About 28 road projects, valued at up to $23 million, are in progress or “on the drawing board,” Jimenez said.

Of the $37 million in work he has guided during his tenure, he said, “In at least 50% of all those projects, I brought money into the city . . . I have the ability to put out applications (for state and federal road-building grants) and bring money in.

“First you find out where the funding is and then present it (in a way that interests) the neighboring agencies,” Jimenez explained.

Consider the city’s nightmarish “Mixmaster” intersection--where railroad tracks and the Santa Ana Freeway cross over or under several streets near Atlantic Boulevard and Telegraph Road. To relieve congestion, a city-proposed overpass is being built at a cost of about $12.7 million, but only $3 million of the bill will be paid by Commerce. The rest is being picked up by the county, the railroad and the state Public Utilities Commission.

‘We’ve Saved Millions’

Thanks to Jimenez’s good working relationship with state officials and county leaders like Supervisor Ed Edelman, whose 3rd District includes Commerce, Dimas said, “We’ve saved millions of dollars.”
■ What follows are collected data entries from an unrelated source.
(** The body of the loop over the components. *)
Definition component_step (i : PlanInputs) (options : list DemandOptions) (v : AssignState)
  (entry : nat * list nat) : AssignState :=
  let evaluations := evaluations_at options entry.2 in
  let search := run (component_capacity i evaluations) evaluations (av_remaining v) in
  mkAssign (foldl (record_choice options) (av_assignment v) (zip entry.2 (as_choice (ss_best search))))
    (ss_remaining search)
    (av_nodes v + ss_nodes search)
    (av_proven v && ss_exhausted search).

Definition assign_demands (i : PlanInputs) (options : list DemandOptions) (reference_mode : bool) : AssignState :=
  let assignment := mkAssignment (replicate (length options) kSkipped) 0 0 0 in
  if negb (capacity_binding i options) && negb reference_mode then
    mkAssign (foldl greedy_step assignment (indexed options)) 0 0 true
  else
    foldl (component_step i options)
      (mkAssign assignment (max_candidates_evaluated (pi_limits i)) 0 true)
      (components (demand_sets options) (length options)).

(** * Weights *)

(** Sums over lists of integers. *)
Definition zsum (l : list Z) : Z := foldr Z.add 0 l.

Lemma zsum_app l k : zsum (l ++ k) = zsum l + zsum k.
Proof. induction l as [|x l IH]; simpl; [done|]. rewrite IH. lia. Qed.

Lemma zsum_perm l k : l ≡ₚ k -> zsum l = zsum k.
Proof. induction 1; simpl; lia. Qed.

Lemma zsum_le {A} (f g : A -> Z) l : (forall x, x ∈ l -> f x <= g x) -> zsum (f <$> l) <= zsum (g <$> l).
Proof.
  induction l as [|x l IH]; intros H; [done|]. cbn [fmap list_fmap]. cbn [zsum foldr].
  specialize (H x ltac:(by left)) as Hx. specialize (IH (fun y Hy => H y (list_elem_of_further _ _ _ Hy))).
  unfold zsum in IH. lia.
Qed.

Lemma zsum_eq {A} (f g : A -> Z) l : (forall x, x ∈ l -> f x <= g x) -> zsum (f <$> l) = zsum (g <$> l) ->
  forall x, x ∈ l -> f x = g x.
Proof.
  induction l as [|y l IH]; intros H Hs x Hx; [by apply not_elem_of_nil in Hx|].
  assert (Hl : forall z, z ∈ l -> f z <= g z) by (intros z Hz; apply H; by right).
  pose proof (zsum_le f g l Hl) as Hle. specialize (H y ltac:(by left)) as Hy.
  cbn [fmap list_fmap zsum foldr] in Hs. fold (zsum (f <$> l)) in Hs. fold (zsum (g <$> l)) in Hs.
  apply elem_of_cons in Hx as [->|Hx]; [lia|]. apply IH; [done|lia|done].
Qed.

Lemma zsum_zero {A} (f : A -> Z) l : (forall x, x ∈ l -> f x = 0) -> zsum (f <$> l) = 0.
Proof.
  induction l as [|x l IH]; intros H; [done|]. cbn [fmap list_fmap zsum foldr]. fold (zsum (f <$> l)).
  rewrite IH, H by (set_solver). done.
Qed.

Lemma zsum_concat {A} (f : A -> Z) (ls : list (list A)) :
  zsum (f <$> concat ls) = zsum ((fun l => zsum (f <$> l)) <$> ls).
Proof. induction ls as [|l ls IH]; [done|]. cbn [concat fmap list_fmap]. rewrite fmap_app, zsum_app, IH. done. Qed.

(** One number for the three quantities an assignment is compared on. *)
Definition weight_at (option_ : DemandOptions) (selected : Z) : Z :=
  match selected_use option_ selected with
  | Some use => two64 * rc_cost (cu_candidate use) + zlen (rc_hops (cu_candidate use))
  | None => two64 * two64
  end.

(** The sum of a quantity over the demands of an assignment. *)
Fixpoint zip_sum (f : DemandOptions -> Z -> Z) (evaluations : list DemandOptions) (choice : list Z) : Z :=
  match evaluations, choice with
  | e :: es, c :: cs => f e c + zip_sum f es cs
  | _, _ => 0
  end.

Abbreviation weight := (zip_sum weight_at).

(** The alternatives of a demand as [evaluate_demand] delivers them. *)
Record options_fine (option_ : DemandOptions) : Prop := {
  of_ok : options_ok option_;
  of_cost : Forall (fun u => 0 <= rc_cost (cu_candidate u) < two32) (do_eligible option_);
  of_hops : Forall (fun u => zlen (rc_hops (cu_candidate u)) < two32) (do_eligible option_);
  of_sorted : sorted_by use_less (do_eligible option_)
}.

Lemma fine_ok es : Forall options_fine es -> Forall options_ok es.
Proof. intros H. eapply Forall_impl; [exact H|]. by intros e []. Qed.

Lemma selected_fine e c u : options_fine e -> selected_use e c = Some u ->
  0 <= rc_cost (cu_candidate u) < two32 /\ 0 <= zlen (rc_hops (cu_candidate u)) < two32.
Proof.
  intros [_ Hc Hh _]. unfold selected_use. destruct (_ =? _); [done|]. intros Hu%list_elem_of_lookup_2.
  rewrite Forall_forall in Hc, Hh. specialize (Hc u Hu). specialize (Hh u Hu). cbv beta in *.
  pose proof (zlen_nonneg (rc_hops (cu_candidate u))). lia.
Qed.

(** The totals of a summary stay below [2^64], so nothing saturates or wraps. *)
Record totals (n : Z) (a : Assignment) : Prop := {
  tt_skipped : 0 <= as_skipped a <= n;
  tt_cost : 0 <= as_cost a <= n * (two32 - 1);
  tt_hops : 0 <= as_hops a <= n * (two32 - 1)
}.

Definition weight_of (a : Assignment) : Z := two64 * two64 * as_skipped a + two64 * as_cost a + as_hops a.

Lemma summarise_from_weight es cs a n : Forall options_fine es -> length es = length cs ->
  0 <= n -> n + zlen es < two32 -> totals n a ->
  let b := foldl summarise_step a (zip es cs) in
  totals (n + zlen es) b /\ weight_of b = weight_of a + weight es cs.
Proof.
  intros Hes. revert cs a n. induction Hes as [|e es He Hes IH]; intros [|c cs] a n Hl Hn Hb Ha; try done; cbv zeta.
  { simpl. rewrite zlen_nil, Z.add_0_r. split; [done|lia]. }
  cbn [zip zip_with foldl zip_sum]. rewrite zlen_cons in *. pose proof (zlen_nonneg es) as Hz.
  assert (Hstep : totals (n + 1) (summarise_step a (e, c)) /\
                  weight_of (summarise_step a (e, c)) = weight_of a + weight_at e c).
  { destruct Ha as [A1 A2 A3]. unfold summarise_step, weight_at. cbn [fst snd].
    assert (Hbig : n * (two32 - 1) + (two32 - 1) < two64) by ints_lia.
    destruct (selected_use e c) as [u|] eqn:E.
    - destruct (selected_fine e c u He E) as [Hu1 Hu2]. unfold account_use, weight_of.
      cbn [as_skipped as_cost as_hops as_choice].
      assert (Hsat : saturating_add (as_cost a) (rc_cost (cu_candidate u)) = as_cost a + rc_cost (cu_candidate u)).
      { unfold saturating_add. rewrite (proj2 (Z.ltb_ge _ _)) by ints_lia. done. }
      assert (Hadd : add64 (as_hops a) (zlen (rc_hops (cu_candidate u))) = as_hops a + zlen (rc_hops (cu_candidate u))).
      { unfold add64, wrap64. apply Z.mod_small. lia. }
      rewrite Hadd, Hsat. split; [split; cbn [as_skipped as_cost as_hops]; lia|lia].
    - unfold account_skip, weight_of. cbn [as_skipped as_cost as_hops]. split; [split; cbn [as_skipped as_cost as_hops]; lia|lia]. }
  destruct Hstep as [H1 H2]. destruct (IH cs _ (n + 1) ltac:(simpl in Hl; lia) ltac:(lia) ltac:(lia) H1) as [H3 H4].
  replace (n + (zlen es + 1)) with (n + 1 + zlen es) by lia. split; [done|]. rewrite H4, H2. lia.
Qed.

Lemma summarise_weight es cs : Forall options_fine es -> length es = length cs -> zlen es < two32 ->
  totals (zlen es) (summarise cs es) /\ weight_of (summarise cs es) = weight es cs.
Proof.
  intros Hes Hl Hb. unfold summarise.
  destruct (summarise_from_weight es cs assignment_empty 0 Hes Hl) as [H1 H2]; [lia|lia|split; simpl; lia|].
  split; [done|]. rewrite H2. done.
Qed.

Lemma better_weight es a b : Forall options_fine es -> zlen es < two32 ->
  Forall2 valid_choice es a -> Forall2 valid_choice es b ->
  assignment_better (summarise a es) (summarise b es) =
  (weight es a <? weight es b) || ((weight es a =? weight es b) && vector_less a b).
Proof.
  intros Hes Hb Ha Hc. pose proof (fine_ok es Hes) as Ho.
  destruct (summarise_weight es a Hes (Forall2_length _ _ _ Ha) Hb) as [[A1 A2 A3] <-].
  destruct (summarise_weight es b Hes (Forall2_length _ _ _ Hc) Hb) as [[B1 B2 B3] <-].
  unfold assignment_better. rewrite !summarise_choice by done. unfold weight_of. pose proof (zlen_nonneg es).
  assert (zlen es * (two32 - 1) < two64) by ints_lia.
  set (x := summarise a es) in *. set (y := summarise b es) in *. unfold two64 in *.
  destruct (Z.eqb_spec (as_skipped x) (as_skipped y)) as [E1|E1]; cbn [negb].
  - destruct (Z.eqb_spec (as_cost x) (as_cost y)) as [E2|E2]; cbn [negb].
    + destruct (Z.eqb_spec (as_hops x) (as_hops y)) as [E3|E3]; cbn [negb].
      * rewrite (proj2 (Z.ltb_ge _ _)), (proj2 (Z.eqb_eq _ _)) by lia. done.
      * rewrite (proj2 (Z.eqb_neq _ _)) by lia. rewrite orb_false_r.
        destruct (Z.ltb_spec (as_hops x) (as_hops y)); symmetry; rewrite ?Z.ltb_lt, ?Z.ltb_ge; lia.
    + rewrite (proj2 (Z.eqb_neq _ _)) by lia. rewrite orb_false_r.
      destruct (Z.ltb_spec (as_cost x) (as_cost y)); symmetry; rewrite ?Z.ltb_lt, ?Z.ltb_ge; lia.
  - rewrite (proj2 (Z.eqb_neq _ _)) by lia. rewrite orb_false_r.
    destruct (Z.ltb_spec (as_skipped x) (as_skipped y)); symmetry; rewrite ?Z.ltb_lt, ?Z.ltb_ge; lia.
Qed.

(** ** Sums by index *)

Definition at_index (f : DemandOptions -> Z -> Z) (options : list DemandOptions) (choice : list Z) (index : nat) : Z :=
  match options !! index, choice !! index with Some e, Some c => f e c | _, _ => 0 end.

(** The part of a choice vector that concerns a component. *)
Definition restrict (choice : list Z) (indices : list nat) : list Z := omap (fun index => choice !! index) indices.

Lemma usage_zip_sum k es cs : usage k es cs = zip_sum (count_use k) es cs.
Proof. revert cs. induction es as [|e es IH]; intros [|c cs]; simpl; [done..|]. by rewrite IH. Qed.

Lemma at_index_here f options choice index e c : options !! index = Some e -> choice !! index = Some c ->
  at_index f options choice index = f e c.
Proof. unfold at_index. by intros -> ->. Qed.

Lemma sum_by_index f options choice : length options = length choice ->
  zip_sum f options choice = zsum (at_index f options choice <$> seq 0 (length options)).
Proof.
  revert choice. induction options as [|e es IH]; intros [|c cs] Hl; try done.
  cbn [zip_sum length]. rewrite <- cons_seq. cbn [fmap list_fmap zsum foldr]. f_equal.
  rewrite IH by (simpl in Hl; lia). rewrite <- fmap_S_seq, <- list_fmap_compose. done.
Qed.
The department is also currently short of obvious successors to Jimenez, officials said. Although Assistant Public Works Director Robert Sepulveda is a 20-year city employee, Dimas said, he is relatively new to the department and “not at the point that he can make any decisions.” The mayor conceded that one reason a more able replacement isn’t waiting in the wings is that Jimenez “is the type of individual that doesn’t want to delegate authority.”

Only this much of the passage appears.